Fig 4.

Dominant epitopes of SARS-CoV-2 spike protein in terms of mediating durable humoral immune responses. A and B, Locations of the dominant and persistent epitopes on 3-D structures of the monomeric (A) and trimeric (B) S protein (PDB ID: 6VXX). Epitopes are highlighted in green (peptide 356, aa 197-211), red (peptide 318, aa 45-59), blue (peptide 510, aa 813-827), and purple (peptide 530, aa 893-907), respectively. The three S monomers in closed-conformation are depicted in gray, pink, and cyan, respectively. C, Detailed structure analysis of dominant epitopes in SARS-CoV-2 S protein on the closed state of the S trimer (PDB ID: 6VXX). D, Sequence alignment of identified epitopes among common human coronaviruses. Epitope residues that are conserved between SARS-CoV-2 and other human coronaviruses are shaded in gray.E, Epitope conservation analysis of the early SARS-CoV-2 (strain Wuhan-Hu-1) and 7 emerging variants.

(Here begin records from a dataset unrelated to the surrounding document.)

(* ===== verification/JsNumber.v ===== *)
(** JavaScript numbers: IEEE-754 binary64 values computed with the
    correctly-rounded operations of the standard library's [SpecFloat].
    The second half proves that arithmetic and comparison on integers below
    2^53 in magnitude is exact, which is what lets integer counts, minutes and
    whole-dollar amounts be reasoned about as [Z]. *)

From Stdlib Require Import ZArith Lia.
From Stdlib Require Import Floats.SpecFloat.
From stdpp Require Import base list.
From S2P Require Import Prelude.

Open Scope Z_scope.

(** * The type and its operations *)

Abbreviation num := spec_float.

Definition prec64 : Z := 53.
Definition emax64 : Z := 1024.

Definition nadd (x y : num) : num := SFadd prec64 emax64 x y.
Definition nsub (x y : num) : num := SFsub prec64 emax64 x y.
Definition nmul (x y : num) : num := SFmul prec64 emax64 x y.
Definition ndiv (x y : num) : num := SFdiv prec64 emax64 x y.
Definition nneg (x : num) : num := SFopp x.
(** [Math.abs] *)
Definition nabs (x : num) : num := SFabs x.

(** [x < y], [x <= y] and [x === y]; every comparison with NaN is false. *)
Definition nltb (x y : num) : bool := SFltb x y.
Definition nleb (x y : num) : bool := SFleb x y.
Definition neqb (x y : num) : bool := SFeqb x y.
Definition ngtb (x y : num) : bool := nltb y x.
Definition ngeb (x y : num) : bool := nleb y x.

Definition is_nan (x : num) : bool :=
  match x with S754_nan => true | _ => false end.
(** [Number.isFinite] *)
Definition is_finite (x : num) : bool :=
  match x with S754_zero _ | S754_finite _ _ _ => true | _ => false end.
(** ToBoolean: zeros and NaN are falsy. *)
Definition truthy (x : num) : bool :=
  match x with S754_zero _ | S754_nan => false | _ => true end.

(** The double nearest to an integer (exact below 2^53). *)
Definition num_of_Z (z : Z) : num := binary_normalize prec64 emax64 z 0 false.

(** An integer as an unrounded [spec_float], for correctly rounded quotients. *)
Definition raw_of_Z (z : Z) : num :=
  match z with
  | Z0 => S754_zero false
  | Zpos p => S754_finite false p 0
  | Zneg p => S754_finite true p 0
  end.

(** The decimal literal [m] * 10^-[k], correctly rounded: the literal 0.45 is
    [num_dec 45 2]. *)
Definition num_dec (m : Z) (k : nat) : num :=
  ndiv (raw_of_Z m) (raw_of_Z (10 ^ Z.of_nat k)).

(** Greatest integer not above a finite number. *)
Definition floor_Z (x : num) : option Z :=
  match x with
  | S754_zero _ => Some 0
  | S754_finite s m e =>
      let v := if s then Zneg m else Zpos m in
      Some (match e with
            | Zneg k => Z.div v (2 ^ Zpos k)
            | _ => v * 2 ^ e
            end)
  | _ => None
  end.

(** [Math.floor], [Math.ceil] and [Math.round] (ties toward plus infinity);
    the sign of a zero result is not distinguished from plus zero. *)
Definition nfloor (x : num) : num :=
  match floor_Z x with Some z => num_of_Z z | None => x end.
Definition nceil (x : num) : num :=
  match floor_Z (nneg x) with Some z => num_of_Z (- z) | None => x end.
Definition round_Z (x : num) : option Z :=
  match x with
  | S754_zero _ => Some 0
  | S754_finite s m e =>
      let v := if s then Zneg m else Zpos m in
      Some (match e with
            | Zneg k => Z.div (2 * v + 2 ^ Zpos k) (2 ^ (Zpos k + 1))
            | _ => v * 2 ^ e
            end)
  | _ => None
  end.
Definition nround (x : num) : num :=
  match round_Z x with Some z => num_of_Z z | None => x end.

(** [Math.max] and [Math.min]: NaN if an argument is NaN. *)
Definition nmax (x y : num) : num :=
  if is_nan x || is_nan y then S754_nan else if nltb x y then y else x.
Definition nmin (x y : num) : num :=
  if is_nan x || is_nan y then S754_nan else if nltb y x then y else x.

(** [typeof value === 'number' && Number.isFinite(value) && value > 0] *)
Definition positive_finite (x : num) : bool :=
  is_finite x && ngtb x (num_of_Z 0).

(** A left-to-right sum started at 0, as [reduce] computes it. *)
Definition nsum (l : list num) : num := fold_left nadd l (num_of_Z 0).

#[export] Instance num_eq_dec : EqDecision num.
Proof. solve_decision. Defined.

Example literal_045 : num_dec 45 2 = S754_finite false 8106479329266893 (-54).
Proof. vm_compute. reflexivity. Qed.
Example tenth_plus_fifth : neqb (nadd (num_dec 1 1) (num_dec 2 1)) (num_dec 3 1) = false.
Proof. vm_compute. reflexivity. Qed.
Example round_half : nround (num_dec 25 1) = num_of_Z 3 /\ nround (num_dec (-25) 1) = num_of_Z (-2).
Proof. split; vm_compute; reflexivity. Qed.
Example ceil_12 : nceil (num_dec 12 1) = num_of_Z 2.
Proof. vm_compute. reflexivity. Qed.

(** * Exactness on integers *)

Lemma digits2_log2 p : Zpos (digits2_pos p) = Z.log2 (Zpos p) + 1.
Proof.
  induction p as [p IH|p IH|]; simpl digits2_pos; [| |reflexivity].
  - rewrite Pos2Z.inj_succ, IH, (Pos2Z.inj_xI p).
    rewrite Z.log2_succ_double by lia. lia.
  - rewrite Pos2Z.inj_succ, IH, (Pos2Z.inj_xO p), Z.log2_double by lia. lia.
Qed.

Definition digits (p : positive) : Z := Zpos (digits2_pos p).

Lemma digits_pos p : 1 <= digits p.
Proof. unfold digits. lia. Qed.

Lemma digits_bounds p : 2 ^ (digits p - 1) <= Zpos p < 2 ^ digits p.
Proof.
  unfold digits. rewrite digits2_log2, Z.add_simpl_r.
  pose proof (Z.log2_spec (Zpos p)) as H. rewrite <- Z.add_1_r in H. lia.
Qed.

Lemma digits_le p k : 0 <= k -> Zpos p < 2 ^ k <-> digits p <= k.
Proof.
  intros Hk. unfold digits. rewrite digits2_log2, Z.log2_lt_pow2; lia.
Qed.

Lemma digits_mono p q : Zpos p <= Zpos q -> digits p <= digits q.
Proof.
  intros H. unfold digits. rewrite !digits2_log2.
  pose proof (Z.log2_le_mono _ _ H). lia.
Qed.

(** [p] * 2^[k] as a positive number. *)
Definition shiftp (p : positive) (k : Z) : positive := Z.to_pos (Zpos p * 2 ^ k).

Lemma shiftp_Z p k : 0 <= k -> Zpos (shiftp p k) = Zpos p * 2 ^ k.
Proof. intros Hk. unfold shiftp. rewrite Z2Pos.id; [done|]. pose proof (Z.pow_pos_nonneg 2 k). lia. Qed.

Lemma shiftp_0 p : shiftp p 0 = p.
Proof. apply Pos2Z.inj. rewrite shiftp_Z by lia. lia. Qed.

Lemma shiftp_shiftp p j k :
  0 <= j -> 0 <= k -> shiftp (shiftp p j) k = shiftp p (j + k).
Proof.
  intros Hj Hk. apply Pos2Z.inj. rewrite !shiftp_Z, Z.pow_add_r by lia. lia.
Qed.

Black dots represent identical residues between the Wuhan-Hu-1 strain and the indicated variant. A single N211I substitution occurring in the Omicron variant is highlighted in red.F, BALB/c mice were immunized 3 times with each of the 4 selected S-protein peptides mixed with alum and CpG adjuvants. Sera were collected at day 14 after the second immunization and at day 10 after the third immunization. G, The levels of antigen-specific IgG antibody in immunized mouse sera (1:40 diluted) were tested by peptide-based ELISA. Statistical differences between groups were determined by 1-way ANOVA with Tukey multiple comparison. ∗P < .05, ∗∗∗P < .001, and ∗∗∗∗P < .0001. H, Neutralizing activity of mouse sera against pseudotyped SARS-CoV-2. Dotted horizontal lines indicate the lowest serum dilution in the assay (1:20).